How many of the lines in the material underneath include the string "Fixpoint"? State the number only.
——
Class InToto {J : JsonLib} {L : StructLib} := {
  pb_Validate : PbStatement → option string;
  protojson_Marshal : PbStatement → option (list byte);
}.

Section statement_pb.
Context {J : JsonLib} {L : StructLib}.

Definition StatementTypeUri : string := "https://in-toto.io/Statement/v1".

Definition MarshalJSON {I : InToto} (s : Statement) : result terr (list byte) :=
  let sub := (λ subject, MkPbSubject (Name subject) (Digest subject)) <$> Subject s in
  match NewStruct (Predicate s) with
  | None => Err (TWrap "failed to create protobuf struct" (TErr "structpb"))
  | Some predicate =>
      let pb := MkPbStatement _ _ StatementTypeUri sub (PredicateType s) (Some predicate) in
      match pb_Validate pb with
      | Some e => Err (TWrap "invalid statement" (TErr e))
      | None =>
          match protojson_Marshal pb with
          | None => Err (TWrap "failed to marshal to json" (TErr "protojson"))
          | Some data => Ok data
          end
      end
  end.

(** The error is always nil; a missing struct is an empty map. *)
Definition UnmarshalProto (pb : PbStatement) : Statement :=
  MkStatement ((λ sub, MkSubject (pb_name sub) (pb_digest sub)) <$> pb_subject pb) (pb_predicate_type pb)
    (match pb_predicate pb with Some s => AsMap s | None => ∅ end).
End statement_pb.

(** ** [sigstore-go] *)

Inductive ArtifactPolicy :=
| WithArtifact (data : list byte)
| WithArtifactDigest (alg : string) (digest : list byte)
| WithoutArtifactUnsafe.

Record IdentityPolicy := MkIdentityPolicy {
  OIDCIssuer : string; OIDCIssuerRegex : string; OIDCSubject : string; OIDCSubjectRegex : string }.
——
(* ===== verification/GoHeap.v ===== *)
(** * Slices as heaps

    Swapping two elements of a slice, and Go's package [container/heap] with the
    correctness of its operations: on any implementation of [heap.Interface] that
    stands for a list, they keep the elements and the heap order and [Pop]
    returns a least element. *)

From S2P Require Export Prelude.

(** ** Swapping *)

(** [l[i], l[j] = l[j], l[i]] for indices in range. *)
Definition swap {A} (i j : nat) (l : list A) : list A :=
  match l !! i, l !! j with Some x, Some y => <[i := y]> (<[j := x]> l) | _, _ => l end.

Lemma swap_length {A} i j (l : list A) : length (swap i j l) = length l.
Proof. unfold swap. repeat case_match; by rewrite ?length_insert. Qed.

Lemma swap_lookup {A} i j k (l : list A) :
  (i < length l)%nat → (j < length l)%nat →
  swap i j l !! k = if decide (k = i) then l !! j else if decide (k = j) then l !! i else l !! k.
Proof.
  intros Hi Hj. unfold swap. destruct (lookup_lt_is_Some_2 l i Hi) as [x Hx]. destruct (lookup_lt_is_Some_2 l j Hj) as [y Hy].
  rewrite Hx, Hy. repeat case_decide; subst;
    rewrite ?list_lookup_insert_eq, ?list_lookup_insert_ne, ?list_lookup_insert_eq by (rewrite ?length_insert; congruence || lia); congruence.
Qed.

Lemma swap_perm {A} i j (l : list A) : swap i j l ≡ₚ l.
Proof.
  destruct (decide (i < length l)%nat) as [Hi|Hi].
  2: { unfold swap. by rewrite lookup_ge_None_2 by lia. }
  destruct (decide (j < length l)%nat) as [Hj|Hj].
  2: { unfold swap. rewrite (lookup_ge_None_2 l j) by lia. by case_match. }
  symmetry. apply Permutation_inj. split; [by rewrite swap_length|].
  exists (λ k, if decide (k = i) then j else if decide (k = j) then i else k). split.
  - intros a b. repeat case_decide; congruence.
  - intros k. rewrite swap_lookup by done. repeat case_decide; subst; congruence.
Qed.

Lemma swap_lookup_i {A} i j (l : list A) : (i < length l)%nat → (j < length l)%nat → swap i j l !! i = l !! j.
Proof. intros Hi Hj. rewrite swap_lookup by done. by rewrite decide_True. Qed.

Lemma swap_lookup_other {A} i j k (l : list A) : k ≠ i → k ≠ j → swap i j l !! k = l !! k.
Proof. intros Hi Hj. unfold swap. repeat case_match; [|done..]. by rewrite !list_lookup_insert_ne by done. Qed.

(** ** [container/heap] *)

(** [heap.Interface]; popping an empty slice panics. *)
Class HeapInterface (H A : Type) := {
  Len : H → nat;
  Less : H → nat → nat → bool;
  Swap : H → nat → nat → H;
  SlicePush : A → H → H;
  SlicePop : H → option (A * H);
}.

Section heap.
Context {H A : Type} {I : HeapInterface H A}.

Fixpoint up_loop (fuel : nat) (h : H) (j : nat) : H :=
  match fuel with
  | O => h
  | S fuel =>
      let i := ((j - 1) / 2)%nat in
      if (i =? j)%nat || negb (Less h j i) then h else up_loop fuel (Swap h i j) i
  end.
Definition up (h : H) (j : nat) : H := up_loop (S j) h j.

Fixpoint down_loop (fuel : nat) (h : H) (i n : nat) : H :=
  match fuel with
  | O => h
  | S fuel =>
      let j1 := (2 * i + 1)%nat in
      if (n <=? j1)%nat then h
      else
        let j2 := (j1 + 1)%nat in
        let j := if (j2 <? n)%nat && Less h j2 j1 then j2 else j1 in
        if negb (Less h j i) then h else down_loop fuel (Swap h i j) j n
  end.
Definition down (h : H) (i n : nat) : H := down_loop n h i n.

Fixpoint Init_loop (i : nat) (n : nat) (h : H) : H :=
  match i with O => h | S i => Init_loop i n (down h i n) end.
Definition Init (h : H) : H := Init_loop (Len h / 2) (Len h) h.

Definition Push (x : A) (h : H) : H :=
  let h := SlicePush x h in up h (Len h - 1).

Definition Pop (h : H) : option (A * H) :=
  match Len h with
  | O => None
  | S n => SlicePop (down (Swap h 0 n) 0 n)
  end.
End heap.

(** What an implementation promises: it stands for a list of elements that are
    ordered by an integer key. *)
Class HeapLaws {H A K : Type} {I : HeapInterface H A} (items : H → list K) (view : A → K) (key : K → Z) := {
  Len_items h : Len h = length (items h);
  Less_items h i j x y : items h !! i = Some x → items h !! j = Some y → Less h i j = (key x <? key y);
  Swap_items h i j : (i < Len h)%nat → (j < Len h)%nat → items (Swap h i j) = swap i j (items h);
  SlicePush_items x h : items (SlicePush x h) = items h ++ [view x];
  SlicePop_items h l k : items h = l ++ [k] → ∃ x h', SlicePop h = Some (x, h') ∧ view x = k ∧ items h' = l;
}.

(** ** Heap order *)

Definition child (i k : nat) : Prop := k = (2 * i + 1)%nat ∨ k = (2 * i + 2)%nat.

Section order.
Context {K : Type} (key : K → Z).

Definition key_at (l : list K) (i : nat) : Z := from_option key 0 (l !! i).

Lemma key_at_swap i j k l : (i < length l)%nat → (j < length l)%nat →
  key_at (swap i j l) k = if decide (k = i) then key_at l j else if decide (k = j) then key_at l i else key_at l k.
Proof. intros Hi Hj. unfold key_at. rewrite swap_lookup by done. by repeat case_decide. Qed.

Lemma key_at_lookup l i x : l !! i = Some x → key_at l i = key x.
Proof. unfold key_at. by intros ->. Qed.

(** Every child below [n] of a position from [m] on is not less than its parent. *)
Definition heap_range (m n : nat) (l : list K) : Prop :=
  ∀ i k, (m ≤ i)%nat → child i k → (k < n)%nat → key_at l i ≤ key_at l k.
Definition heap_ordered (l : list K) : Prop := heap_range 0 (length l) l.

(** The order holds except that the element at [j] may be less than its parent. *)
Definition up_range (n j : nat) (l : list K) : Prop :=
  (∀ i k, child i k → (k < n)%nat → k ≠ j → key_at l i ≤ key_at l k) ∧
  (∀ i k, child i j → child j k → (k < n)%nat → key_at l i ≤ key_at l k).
——
• Written solution: 3